Rep. Warren Davidson (R-Ohio), the Republican who replaced former House Speaker John Boehner in Ohio’s 8th District, said there is no need for so many welfare programs and so much duplication in welfare administration.

Speaking exclusively to LifeZette about his proposed bill, Davidson said the large number of welfare programs was an oddity he noticed when he was first elected to the House of Representatives in June, in a special election to replace Boehner.

He then went to work on legislation to consolidate the bills, modeling the work on the military’s commission to close and consolidate bases. Davidson’s bill even has a familiar name: the Welfare Benefit Reform and Alignment Commission, or Welfare BRAC. Congress established the Defense Base Closure and Realignment Commission (Defense BRAC) in 2005 to consolidate military bases.

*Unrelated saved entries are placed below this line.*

(* ===== verification/BridgeTheorems.v ===== *)
(** * x/bridge: properties of every run

    The theorems are about arbitrary sequences of delivered messages,
    interleaved with arbitrary changes of the bank by the rest of the chain. At
    the end are the theorems on signatures and identifiers. *)

From Stdlib Require Import ZArith Lia List String Ascii Bool.
From stdpp Require Import base gmap strings list.
From S2P Require Import Prelude GoStrings GoJson Sha256 Sdk RefEnv BridgeTypes BridgeKeeper BridgeServer BridgeFacts BridgeSpec BridgeRefine.
Local Open Scope Z_scope.

(** ** x/bridge: a concrete run

    The bridge of the reference environment through its life: the route is
    initialised, enabled and resumed, 700 units arrive from Cronos, 200 leave,
    and the guardian pauses the route.  The witnesses of the bridge theorems
    are evaluated on this run. *)

Definition rep (n : nat) (s : string) : string := Join (repeat s n) EmptyString.

Definition ex_keeper : BridgeKeeper := MkBridgeKeeper true "axtc" 1000000 "gov".
Definition ex_signers : list string :=
  [("0x" +:+ rep 20 "11")%string; ("0x" +:+ rep 20 "22")%string; ("0x" +:+ rep 20 "33")%string].
Definition ex_guardian : string := ("0x" +:+ rep 20 "44")%string.

(** The toy signature of the signer whose address repeats the byte [b]. *)
Definition ex_sig (b : Z) : bytes := (rep 20 (byte1 b) +:+ rep 45 (byte1 0))%string.
Definition ex_sigs : list bytes := [ex_sig 17; ex_sig 51].

Definition ex_init : MsgInitializeRouteConfig :=
  MkMsgInitializeRouteConfig "gov" "cronos-xitcoin" ex_signers ex_guardian "1000" "1500" "5000".
Definition ex_update : MsgUpdateRouteConfig :=
  MkMsgUpdateRouteConfig "alice" "cronos-xitcoin" ex_signers ex_guardian "1000" "1500" "5000" true
    1 100 200 ex_sigs.
Definition ex_resume : MsgResumeRoute :=
  MkMsgResumeRoute "alice" "cronos-xitcoin" 2 100 200 ex_sigs.
Definition ex_submit : MsgSubmitAttestation :=
  MkMsgSubmitAttestation "relayer" "cronos-xitcoin" DirectionCronosToXitcoin "cronos-25"
    ("0x" +:+ rep 32 "ab")%string 7 "bob" "700" 1000 ex_sigs.
Definition ex_outbound : MsgInitiateOutboundTransfer :=
  MkMsgInitiateOutboundTransfer "bob" "cronos-xitcoin" ("0x" +:+ rep 20 "55")%string "200".
Definition ex_pause : MsgEmergencyPauseRoute :=
  MkMsgEmergencyPauseRoute "alice" "cronos-xitcoin" 1 500 (ex_sig 68).

Definition ex_ctx : Ctx := MkCtx 150 10.
Definition ex_tx (m : BridgeMsg) : @Step rbank := Tx ex_ctx m.

Definition ex_bank0 : rbank := RBank ∅ ∅.
Definition ex_world0 : World rbank := MkWorld ∅ ex_bank0 [].
Definition ex_open : list (@Step rbank) :=
  [ex_tx (BInitialize (Some ex_init)); ex_tx (BUpdate (Some ex_update));
   ex_tx (BResume (Some ex_resume))].
Definition ex_transfers : list (@Step rbank) :=
  [ex_tx (BSubmit (Some ex_submit)); ex_tx (BOutbound (Some ex_outbound))].

Definition ex_world1 : World rbank := bridge_run ex_keeper ex_world0 ex_open.
Definition ex_world2 : World rbank := bridge_run ex_keeper ex_world1 ex_transfers.
Definition ex_world3 : World rbank := bridge_step ex_keeper ex_world2 (ex_tx (BPause (Some ex_pause))).

Lemma ex_run_events :
  map ev_type (w_events ex_world3) =
  ["bridge_route_initialized"; "bridge_route_config_updated"; "bridge_route_resumed";
   "bridge_inbound_settled"; "bridge_outbound_burned"; "bridge_route_paused"].
Proof. vm_compute. reflexivity. Qed.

His Welfare BRAC panels will advise Congress on what programs can be consolidated, without cutting into the benefits. Davidson figures that billions could be saved in “huge” administrative costs, but the proposal has not be scored yet by the Congressional Budget Office.

“Things are politically sensitive so it’s hard to overcome the inertia of keeping things the way they are,” Davidson told LifeZette Tuesday. “The goal isn’t to cut funding to [welfare].”

Yet Davidson supports transitioning people away from welfare. The text of the bill stresses that “means-tested welfare programs increase employment, encourage healthy marriages and further educational attainment so that households maintain an income above the poverty level without services and benefits from the federal government.”

Excluding Social Security and Medicare, the federal government administers 25 education and job-training programs; 21 housing welfare programs; 17 food aid programs; 13 health programs; seven programs for social services; and five cash-aid programs.

The federal government shows much better consolidation on welfare programs for veterans: There are only two programs. And there are only two energy-and-heating-related welfare programs, according to documents from the House Budget Committee.

The welfare programs are run across several Cabinet-level departments. The U.S. Department of Agriculture runs food stamps. Davidson notes Health and Human Services, under which Social Security and Medicare are run, administers many other welfare programs.

With a $20 trillion national debt, unless budgeting changes soon, even the big entitlement programs will become insolvent. Social Security will be insolvent by 2035, and Medicare will be insolvent by 2030, according to the office of former U.S. Rep. Tom Price (R-Ga.), now the secretary of Health and Human Services.